- cross-posted to:
- personalfinance@lemmy.ml
- latestageusempire@lemmygrad.ml
- cross-posted to:
- personalfinance@lemmy.ml
- latestageusempire@lemmygrad.ml
cross-posted from: https://lemmygrad.ml/post/4352701
Beating the market
The only ones that consistently beat the market are the ones who control it, and that ain’t never gonna be you.
Huh it’s almost as though the market isn’t serving any useful function
Unironically, being a Leftist and studying Marxism has helped me become a corpo-ghoul that is savvy in personal finance. At least I'm not in the finance sector.
The term for investors that regularly beat the market is congressmen (congresswomen too). If you or I do it, the SEC jails us.

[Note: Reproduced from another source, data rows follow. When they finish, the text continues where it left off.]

(* ===== verification/Machine.v ===== *)
(** * Machine: components driven by events

    The screens and the desktop shell are objects whose state changes in
    handlers that events call: a click, a message of the network, an
    event of the window system.  This file holds what their models
    share: the run of a list of events, the states reached from an
    initial one, the proof of an invariant by induction on the way a state
    is reached, and, for a relation between states, the states from which
    a property holds after finitely many steps whatever steps are
    taken. *)

From S2P Require Import Prelude.

(** ** Handlers *)

Section handlers.
Context {State Event : Type}.

(** The handler of each event, and the events that can occur in a
    state. *)
Context (step : Event → State → State) (offered : Event → State → Prop).

(** The state after the events of a list, in order. *)
Definition run (events : list Event) (st : State) : State :=
  foldl (λ st e, step e st) st events.

(** The events of a list can occur one after the other. *)
Fixpoint admissible (events : list Event) (st : State) : Prop :=
  match events with
  | [] => True
  | e :: events => offered e st ∧ admissible events (step e st)
  end.

(** The states reached from [init] by events that can occur. *)
Inductive reachable_from (init : State) : State → Prop :=
| reachable_init : reachable_from init init
| reachable_step st e :
    reachable_from init st → offered e st → reachable_from init (step e st).

End handlers.

(** ** Progress *)

Section progress.
Context {State : Type} (next : State → State → Prop).

(** [P] holds after finitely many steps of [next], whatever steps are
    taken, and a step can be taken as long as it does not hold. *)
Inductive eventually (P : State → Prop) (st : State) : Prop :=
| eventually_now : P st → eventually P st
| eventually_later :
    (∃ st', next st st') → (∀ st', next st st' → eventually P st') →
    eventually P st.

(** No step leaves the state. *)
Definition quiescent (st : State) : Prop := ∀ st', ¬ next st st'.

End progress.

(** ** Lemmas *)

Section handler_lemmas.
Context {State Event : Type}.
Context (step : Event → State → State) (offered : Event → State → Prop).
Local Abbreviation run := (run step).
Local Abbreviation admissible := (admissible step offered).
Local Abbreviation reachable_from := (reachable_from step offered).

Lemma run_nil st : run [] st = st.
Proof. done. Qed.

Lemma run_cons e events st : run (e :: events) st = run events (step e st).
Proof. done. Qed.

Lemma run_app events1 events2 st :
  run (events1 ++ events2) st = run events2 (run events1 st).
Proof. apply foldl_app. Qed.

Lemma run_snoc events e st : run (events ++ [e]) st = step e (run events st).
Proof. by rewrite run_app. Qed.

Lemma admissible_app events1 events2 st :
  admissible (events1 ++ events2) st
  ↔ admissible events1 st ∧ admissible events2 (run events1 st).
Proof.
  revert st. induction events1 as [|e events1 IH]; intros st; simpl.
  - naive_solver.
  - rewrite IH. naive_solver.
Qed.

(** A reached state is the end of an admissible run, and conversely. *)
Lemma reachable_run init events :
  admissible events init → reachable_from init (run events init).
Proof.
  induction events as [|e events IH] using rev_ind; [constructor|].
  intros [H1 [H2 _]]%admissible_app. rewrite run_snoc.
  constructor; [by apply IH|done].
Qed.

Lemma reachable_inv init st :
  reachable_from init st →
  ∃ events, admissible events init ∧ st = run events init.
Proof.
  induction 1 as [|st e _ (events & Hadm & ->) He]; [by exists []|].
  exists (events ++ [e]). rewrite run_snoc. split; [|done].
  apply admissible_app. by repeat split.
Qed.

(** An invariant: it holds initially and every event that can occur keeps
    it. *)
Lemma reachable_invariant (I : State → Prop) init :
  I init → (∀ e st, I st → offered e st → I (step e st)) →
  ∀ st, reachable_from init st → I st.
Proof. intros Hinit Hstep st. induction 1; eauto. Qed.

Lemma reachable_trans init st st' :
  reachable_from init st → reachable_from st st' → reachable_from init st'.
Proof. intros H. induction 1; [done|]. by constructor. Qed.

End handler_lemmas.

Section progress_lemmas.
Context {State : Type} (next : State → State → Prop).
Local Abbreviation eventually := (eventually next).

Lemma eventually_weaken (P Q : State → Prop) st :
  (∀ st', P st' → Q st') → eventually P st → eventually Q st.
Proof.
  intros HPQ. induction 1 as [st HP|st Hex _ IH].
  - apply eventually_now. auto.
  - by apply eventually_later.
Qed.

Lemma eventually_trans (P Q : State → Prop) st :
  eventually P st → (∀ st', P st' → eventually Q st') → eventually Q st.
Proof.
  intros H HPQ. induction H as [st HP|st Hex _ IH]; [auto|].
  by apply eventually_later.
Qed.

(** A measure that every step decreases, and that allows a step while it
    is positive, is a bound on the steps to a state where it is zero. *)
Lemma eventually_measure (m : State → nat) st :
  (∀ st, 0 < m st → ∃ st', next st st') →
  (∀ st st', next st st' → m st' < m st) →
  eventually (λ st', m st' = 0) st.
Proof.
  intros Hgo Hdec. remember (m st) as n eqn:Hn. revert st Hn.
  induction n as [n IH] using lt_wf_ind. intros st ->.
  destruct (decide (m st = 0)) as [Hz|Hnz]; [by apply eventually_now|].
  apply eventually_later; [apply Hgo; lia|].
  intros st' Hst'. eapply IH; [by apply Hdec|done].
Qed.

(** With such a measure every sequence of steps is finite. *)
Lemma measure_terminates (m : State → nat) :
  (∀ st st', next st st' → m st' < m st) → ∀ st, Acc (flip next) st.
Proof.
  intros Hdec st. remember (m st) as n eqn:Hn. revert st Hn.
  induction n as [n IH] using lt_wf_ind. intros st ->.
  constructor. intros st' Hst'. eapply IH; [by apply Hdec|done].
Qed.

(** The steps taken on the way preserve an invariant. *)
Lemma eventually_invariant (I P : State → Prop) st :
  (∀ st st', I st → next st st' → I st') →
  I st → eventually P st → eventually (λ st', I st' ∧ P st') st.
Proof.
  intros Hstep HI H. induction H as [st HP|st Hex _ IH].
  - by apply eventually_now.
  - apply eventually_later; [done|]. intros st' Hst'. apply IH; eauto.
Qed.

End progress_lemmas.
(* ===== verification/Dom.v ===== *)
(** * Dom: what a page evaluation observes of a document

    The callbacks passed to [page.evaluate] read the document through
    [querySelector], [querySelectorAll], [textContent], [src], [href],
    [getAttribute] and [window.location.pathname] only.  A [page] is the
    table of answers to [querySelectorAll], an [element] carries its text,
    its reflected attributes and the same table for its descendants.
    [querySelector] is the first element of the answer, as in the DOM. *)

From S2P Require Import Prelude JsString.

Module Dom.

(** ** Data *)

(** An element as the scanners see it.  [src] and [href] are the reflected
    properties (the empty string when the attribute is absent);
    [attributes] answers [getAttribute]; [descendants] answers
    [element.querySelectorAll]. *)
#[warnings="-register-all"]
Inductive element : Type := Element {
  textContent : string;
  src : string;
  href : string;
  attributes : list (string * string);
  descendants : list (string * list element)
}.

(** A loaded document: [window.location.pathname] and the answers of
    [document.querySelectorAll]. *)
Record page : Type := Page {
  pathname : string;
  nodes : list (string * list element)
}.

(** ** Queries *)

(** The value bound to a key in a table, the first binding winning. *)
Fixpoint assoc {A} (k : string) (l : list (string * A)) : option A :=
  match l with
  | [] => None
  | (k', v) :: l' => if decide (k = k') then Some v else assoc k l'
  end.

Definition matchesOf (tbl : list (string * list element)) (sel : string)
  : list element :=
  default [] (assoc sel tbl).

Definition querySelectorAll (pg : page) (sel : string) : list element :=
  matchesOf (nodes pg) sel.

Definition querySelector (pg : page) (sel : string) : option element :=
  head (querySelectorAll pg sel).

Definition querySelectorAllIn (el : element) (sel : string) : list element :=
  matchesOf (descendants el) sel.

Definition querySelectorIn (el : element) (sel : string) : option element :=
  head (querySelectorAllIn el sel).

Definition getAttribute (el : element) (name : string) : option string :=
  assoc name (attributes el).

(** A text node with nothing else, and an image with a source. *)
Definition textNode (t : string) : element :=
  Element t "" "" [] [].

Definition imgNode (s : string) : element :=
  Element "" s "" [] [].

Definition linkNode (h : string) : element :=
  Element "" "" h [] [].

(** The empty document at a path. *)
Definition blankPage (path : string) : page := Page path [].

(** ** Selector syntax *)

(** The double quote, which a string literal cannot hold here. *)
Definition dq : string := String (ascii_of_nat 34) "".

(** [[attr="v"]], [[attr*="v"]] after a tag *)
Definition attrIs (tag attr v : string) : string :=
  tag +:+ "[" +:+ attr +:+ "=" +:+ dq +:+ v +:+ dq +:+ "]".

Definition attrHas (tag attr v : string) : string :=
  tag +:+ "[" +:+ attr +:+ "*=" +:+ dq +:+ v +:+ dq +:+ "]".

(** [[data-e2e="v"]] *)
Definition e2e (v : string) : string := attrIs "" "data-e2e" v.

(** ** Observational equivalence *)

(** Two documents are equivalent when they have the same path and answer
    every query alike; the tables may differ in order and in shadowed
    bindings. *)
#[export] Instance page_equiv : Equiv page := λ p q,
  pathname p = pathname q ∧ ∀ sel, querySelectorAll p sel = querySelectorAll q sel.

#[export] Instance page_equivalence : Equivalence (≡@{page}).
Proof.
  split.
  - by intros p.
  - intros p q [? H]. split; [done|]. intros sel. by rewrite H.
  - intros p q r [? H1] [? H2]. split; [congruence|].
    intros sel. by rewrite H1, H2.
Qed.

#[export] Instance querySelectorAll_proper :
  Proper ((≡) ==> (=) ==> (=)) querySelectorAll.
Proof. intros p q [_ H] sel ? <-. apply H. Qed.

#[export] Instance querySelector_proper :
  Proper ((≡) ==> (=) ==> (=)) querySelector.
Proof. intros p q Hpq sel ? <-. unfold querySelector. by rewrite Hpq. Qed.

#[export] Instance pathname_proper : Proper ((≡) ==> (=)) pathname.
Proof. by intros p q [? _]. Qed.

(** ** Lemmas *)

Lemma assoc_cons_eq {A} k (v : A) l : assoc k ((k, v) :: l) = Some v.
Proof. simpl. by rewrite decide_True. Qed.

Lemma assoc_cons_ne {A} k k' (v : A) l :
  k ≠ k' → assoc k ((k', v) :: l) = assoc k l.
Proof. intros. simpl. by rewrite decide_False. Qed.

Lemma assoc_None {A} k (l : list (string * A)) :
  assoc k l = None ↔ k ∉ l.*1.
Proof.
  induction l as [|[k' v] l IH]; csimpl.
  - split; [by intros _ ?%elem_of_nil|done].
  - rewrite not_elem_of_cons. case_decide; [naive_solver|]. rewrite IH.
    naive_solver.
Qed.

Lemma querySelector_blank path sel : querySelector (blankPage path) sel = None.
Proof. done. Qed.

Lemma querySelector_Some pg sel el :
  querySelector pg sel = Some el ↔ ∃ rest, querySelectorAll pg sel = el :: rest.
Proof.
  unfold querySelector. destruct (querySelectorAll pg sel); simpl; naive_solver.
Qed.

Lemma querySelector_elem_of pg sel el :
  querySelector pg sel = Some el → el ∈ querySelectorAll pg sel.
Proof. intros [rest ->]%querySelector_Some. by left. Qed.

(** A shadowed binding does not change the document. *)
Lemma page_equiv_shadow path sel l l' tbl :
  Page path ((sel, l) :: (sel, l') :: tbl) ≡ Page path ((sel, l) :: tbl).
Proof.
  split; [done|]. intros s. unfold querySelectorAll, matchesOf. simpl.
  by repeat case_decide.
Qed.

(** Bindings of different selectors commute. *)
Lemma page_equiv_swap path s1 l1 s2 l2 tbl :
  s1 ≠ s2 →
  Page path ((s1, l1) :: (s2, l2) :: tbl) ≡ Page path ((s2, l2) :: (s1, l1) :: tbl).
Proof.
  intros Hne. split; [done|]. intros s. unfold querySelectorAll, matchesOf.
  simpl. repeat case_decide; congruence.
Qed.

End Dom.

I saw a provably fair "dice role" lose 61 times in a row. The bet was high vs. low (>50.5,<49.5, "house edge" being 49.5-50.5).
The gambler had been using the Martingale "strategy" (double the bet on loss) before the first ~10 losses, then reset to the smallest bet accepted (crazily at the time they were allowing 0.00000001 per bet, of a digital token worth 1200$ at the time). I just remember if they'd somehow been able to continue the Martingale thing, the final roll alone would've had a higher bet than the entire US national debt at the time.
I saw a provably fair “dice role” lose 61 times in a row.
I see you played computer version of Blood Bowl too.
3 dice with a reroll, no way they could all be Attacker Down!
💀💀💀 💀💀💀
I remember trying the martingale thing at a casino and it turns out there's an upper limit on bets at the place we were at. I lost my $5 that I committed to this experiment though
Because the market processes all information at a speed that makes regularly beating the market impossible; and literally every investor on earth is looking for an “edge” at the same time. The stock market is “efficient” from the standpoint of, any profit you can make by trading on new information vaporizes in a nanosecond.
I use quotes around the word “efficient” because I’m NOT implying the stock market is efficient from a Marxist or resource allocation perspective. Just that today’s stock prices reflect the sum of all information that we have about a given stock up to the moment.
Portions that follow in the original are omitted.